This year may have had a great many negatives, but let’s not dwell on them when we can instead focus on the influx of fantastic Web3 games that are being rolled out and announced. Walker World recently showed some gameplay footage and we think it’s worth a look.
I cannot quite believe how far blockchain gaming has come in the last 2 years. From 2018 to 2020, there was a drought with mere rumblings of simplistic projects. Now, it feels as if daily we are seeing AAA-quality games announced or released into early testing. This latest unveiling really caught my eye, however.
What Is Walker World?
Walker World is a Web3, massive, open-world, Play & Earn, interoperable, third-person shooter and adventure game created in Unreal Engine 5. As specific as that sounds, the description is rather vague and it’s difficult to delineate exactly what that means. Nevertheless, what we can see in the above video will endear itself to gamers, myself included.

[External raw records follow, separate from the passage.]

(** * gelf-node: the encode / chunk / transmit pipeline of [src/gelf.ts]

    A shallow embedding of the [Gelf] class: the chunker ([getChunks],
    [createPackets], [maybeChunkMessage]), the normalizer ([sanitizeMsg]) and
    the transport ([send], [compress], [sendMessage] and the two event
    handlers), followed by the properties of the specification.

    Modelling conventions.
    - A [Buffer] is a list of bytes.  A JavaScript array of numbers is a list
      of integers; [Buffer.from] on such an array keeps the low 8 bits of
      every entry.
    - The value of [Math.random()] is a rational, and its product with a
      constant is rounded to a double before the floor is taken.
    - An object is the list of its own properties together with the object
      it inherits from, so that an own [__proto__] key of an event changes
      the prototype of the copy instead of being copied.
    - The loop of [getChunks] does not terminate for a step that is not
      positive, so it is run with fuel and [None] stands for divergence.
    - Callbacks are run at the point where the asynchronous operation that
      owns them completes; one message is processed at a time.  What the
      pipeline does to the outside world is recorded as a trace of events. *)

From Stdlib Require Import ZArith QArith Qround String Ascii List Bool Lia.
From Stdlib Require Import Init.Byte DecimalString.
Import ListNotations.
Open Scope Z_scope.

(** ** Bytes, numbers and buffers *)

Definition Buffer := list byte.

(** Reading [buf[k]] gives a number between 0 and 255. *)
Definition byte_to_number (b : byte) : Z := Z.of_N (Byte.to_N b).

(** The conversion [Buffer.from] applies to every entry of an array. *)
Definition toUint8 (n : Z) : byte :=
  match Byte.of_N (Z.to_N (n mod 256)) with
  | Some b => b
  | None => x00
  end.

Definition Buffer_from (arr : list Z) : Buffer := map toUint8 arr.

(** [Array.prototype.slice.call(o, start, end)] on an array-like [o]. *)
Definition js_slice {A : Type} (l : list A) (start end_ : Z) : list A :=
  let len := Z.of_nat (length l) in
  let k := if start <? 0 then Z.max (len + start) 0 else Z.min start len in
  let final := if end_ <? 0 then Z.max (len + end_) 0 else Z.min end_ len in
  firstn (Z.to_nat (final - k)) (skipn (Z.to_nat k) l).

(** ** Configuration *)

Record GelfOptions := {
  opt_graylogPort : option Z;
  opt_graylogHostname : option string;
  opt_connection : option string;
  opt_maxChunkSizeWan : option Z;
  opt_maxChunkSizeLan : option Z
}.

Record Config := {
  graylogPort : Z;
  graylogHostname : string;
  connection : string;
  maxChunkSizeWan : Z;
  maxChunkSizeLan : Z
}.

Definition defaults : Config := {|
  graylogPort := 12201;
  graylogHostname := "127.0.0.1";
  connection := "wan";
  maxChunkSizeWan := 1420;
  maxChunkSizeLan := 8154
|}.

Definition or_default {A : Type} (o : option A) (d : A) : A :=
  match o with Some a => a | None => d end.

(** [Object.assign({}, defaults, options)]: an option that is set wins. *)
Definition assign_options (d : Config) (o : GelfOptions) : Config := {|
  graylogPort := or_default (opt_graylogPort o) (graylogPort d);
  graylogHostname := or_default (opt_graylogHostname o) (graylogHostname d);
  connection := or_default (opt_connection o) (connection d);
  maxChunkSizeWan := or_default (opt_maxChunkSizeWan o) (maxChunkSizeWan d);
  maxChunkSizeLan := or_default (opt_maxChunkSizeLan o) (maxChunkSizeLan d)
|}.

(** ** The chunker *)

Definition GELF_MAGIC_NO : list Z := [0x1e; 0x0f].

(** The [for] loop of [getChunks]; [index] and [res] are its variables. *)
Fixpoint getChunks_loop (fuel : nat) (buf : Buffer) (chunkSize index : Z)
    (res : list (list Z)) : option (list (list Z)) :=
  match fuel with
  | O => None
  | S fuel' =>
      if index <? Z.of_nat (length buf)
      then getChunks_loop fuel' buf chunkSize (index + chunkSize)
             (res ++ [js_slice (map byte_to_number buf) index (index + chunkSize)])
      else Some res
  end.

Definition getChunks (fuel : nat) (buf : Buffer) (chunkSize : Z)
    : option (list (list Z)) :=
  getChunks_loop fuel buf chunkSize 0 [].

(** [chunks.forEach((chunk, index) => res[index] = f chunk index)]. *)
Fixpoint forEach_index {A B : Type} (f : A -> Z -> B) (index : Z) (l : list A)
    : list B :=
  match l with
  | [] => []
  | x :: rest => f x index :: forEach_index f (index + 1) rest
  end.

(** The arithmetic of doubles.  A product of two doubles is the exact
    product rounded to 53 significant bits, ties to the even neighbour.
    [binade n d] is the exponent [e] with [2^e <= n/d < 2^(e+1)]; the doubles
    of that binade are the multiples of [2^(e-52)].  (Exponents beyond the
    range of a double are not met here: the products below stay under 2^27,
    and under 2^-1022 they have floor 0 either way.) *)
Definition binade (n d : Z) : Z :=
  let s := Z.log2 n - Z.log2 d in
  if (if 0 <=? s then d * 2 ^ s <=? n else d <=? n * 2 ^ (- s)) then s else s - 1.

(** The integer nearest to [p / q], the even one on a tie. *)
Definition round_half_even (p q : Z) : Z :=
  let f := p / q in
  let r := p mod q in
  if 2 * r <? q then f
  else if q <? 2 * r then f + 1
  else if Z.even f then f else f + 1.

Definition round_to_double (x : Q) : Q :=
  let n := Z.abs (Qnum x) in
  let d := Z.pos (Qden x) in
  if n =? 0 then 0%Q
  else
    let k := 52 - binade n d in
    if 0 <=? k
    then Qmake (Z.sgn (Qnum x) * round_half_even (n * 2 ^ k) d) (Z.to_pos (2 ^ k))
    else inject_Z (Z.sgn (Qnum x) * round_half_even n (d * 2 ^ (- k)) * 2 ^ (- k)).

(** [Math.floor(Math.random() * (99999999 - 10000000)) + 10000000], for the
    double [random] that [Math.random()] returned; the floor and the sum are
    exact. *)
Definition draw_msgId (random : Q) : Z :=
  Qfloor (round_to_double (random * inject_Z (99999999 - 10000000))) + 10000000.

Definition createPackets (random : Q) (chunks : list (list Z)) : list Buffer :=
  let count := Z.of_nat (length chunks) in
  let msgId := draw_msgId random in
  forEach_index
    (fun chunk index =>
       Buffer_from (GELF_MAGIC_NO ++ [msgId] ++ [index] ++ [count] ++ chunk))
    0 chunks.

(** What [maybeChunkMessage] returns: the buffer itself, or an array of
    packets. *)
Inductive Message :=
| Single (buf : Buffer)
| Packets (packets : list Buffer).

Definition maybeChunkMessage (cfg : Config) (random : Q) (fuel : nat)
    (buf : Buffer) : option Message :=
  let bufSize := Z.of_nat (length buf) in
  if (String.eqb (connection cfg) "wan" && (maxChunkSizeWan cfg <? bufSize))%bool
  then option_map (fun chunks => Packets (createPackets random chunks))
         (getChunks fuel buf (maxChunkSizeWan cfg))
  else if (String.eqb (connection cfg) "lan" && (maxChunkSizeLan cfg <? bufSize))%bool
  then option_map (fun chunks => Packets (createPackets random chunks))
         (getChunks fuel buf (maxChunkSizeLan cfg))
  else Some (Single buf).

(** [if (!Array.isArray(msg)) msg = [ msg ]] at the head of [send]. *)
Definition datagrams (msg : Message) : list Buffer :=
  match msg with
  | Single buf => [buf]
  | Packets packets => packets
  end.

In fact, Walker World first entered my radar with a screenshot on Twitter and I thought it all sounded a little too good to be true, and so I put a pin in writing anything about it. Then, the gameplay preview dropped and I escalated that to “research immediately.” Walker World looked so good my first thought was that it might be a well-executed rug pull using Unreal Engine 5 assets, but that doesn’t appear to be the case.

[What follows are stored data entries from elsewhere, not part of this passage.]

Definition requests_head url auth verify :=
  requests_request (mkRequest HEAD url None auth verify).
Definition requests_put url auth verify :=
  requests_request (mkRequest PUT url None auth verify).
Definition requests_get url auth verify :=
  requests_request (mkRequest GET url None auth verify).
Definition requests_post url json auth verify :=
  requests_request (mkRequest POST url (json_body json) auth verify).
End requests.

(** [Response.raise_for_status]: raises for a client error (400..499) or
    a server error (500..599) and does nothing otherwise. *)
Definition raise_for_status {S} (response : Response) : M S unit :=
  if (400 <=? status_code response) && (status_code response <? 500) then
    raise (HTTPError (status_code response))
  else if (500 <=? status_code response) && (status_code response <? 600) then
    raise (HTTPError (status_code response))
  else mret ().

(** [Response.json]. *)
Definition response_json {S} (response : Response) : M S pyval :=
  match body response with
  | Some v => mret v
  | None => raise JSONDecodeError
  end.

(** [data.get(key, default)]: a dict method; the other JSON values have
    no attribute [get]. *)
Definition py_get {S} (data : pyval) (key : string) (default : pyval) : M S pyval :=
  match data with
  | PDict d => mret (match d !! key with Some v => v | None => default end)
  | _ => raise AttributeError
  end.

(** ** class Database *)

Module Database.

Record t : Type := mk {
  couchdb_url : string;
  username : option string;
  password : option string;
  ca_cert_path : option string;
  db_name : string
}.

Definition __init__ (couchdb_url : string) (username password ca_cert_path : option string)
    (db_name : string) : t :=
  {| couchdb_url := rstrip "/" couchdb_url;
     username := username;
     password := password;
     ca_cert_path := ca_cert_path;
     db_name := db_name |}.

Now, there’s still a real lack of information to work with, so I have my reservations, but between the gameplay trailer and the team, I’m certainly interested. As regular readers will know, the team behind a project is paramount to how much stock I put into a game that’s still in development. The founders — with all due respect to them — didn’t display much in the way of game industry experience, so I was initially wary. However, they have done what good founders do: hire well.
There is a wealth of talent and experience behind Walker World, but what has sold it to me above all else is one person in particular. The Director of Game Dev Strategy, Johan Döhl, was COO of DICE, Head of the Frostbite engine, and Head of Development for the best Battlefield games ever made (note: I haven’t stated that softly; BF1, BF3, BF 1943, and BF:BC 2 are works of art and I’m not open to disagreement. He also gets points for not having worked on BF 2042.)

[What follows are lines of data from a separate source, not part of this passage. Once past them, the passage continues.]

(* ===== verification/_CoqProject ===== *)
-Q . S2P
Prelude.v
PyStr.v
PyDict.v
MessageProcessor.v
DateTime.v
OrderStore.v
Csv.v
Automation.v
Reporting.v
Gateway.v
Dashboard.v
App.v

There are a few areas of Walker World that still have question marks for me and that have the potential to be a cause for concern. Firstly, if the Walker NFTs are necessary to play — and I don’t know that they are — they’re obnoxiously expensive with a 0.27 $ETH floor. Secondly, the NFTs for Walker World are (unless I’m mistaken here) only available on Ethereum directly — that is not conducive to blockchain empowering gamers or a game with active trade. Thirdly, I’ve grown wary of land sales, which Walker World has scheduled; they are often tacked on to games as an afterthought to generate front-loaded revenue.

Still, as real as these reservations are to me, all three are solvable; do not have an absurdly high cost of entry for players under the guise of everything in crypto being seen as an investment, port over to Immutable X or another gaming-centric blockchain, and make land genuinely useful to the players (that is, not just some lazy staking mechanic.) As a result, I believe there are more positives to focus on than there are potential for flaws, and let me highlight again, this Walker World does look stunning.
So, gentlefolk, we have another AAA-standard project to keep an eye on!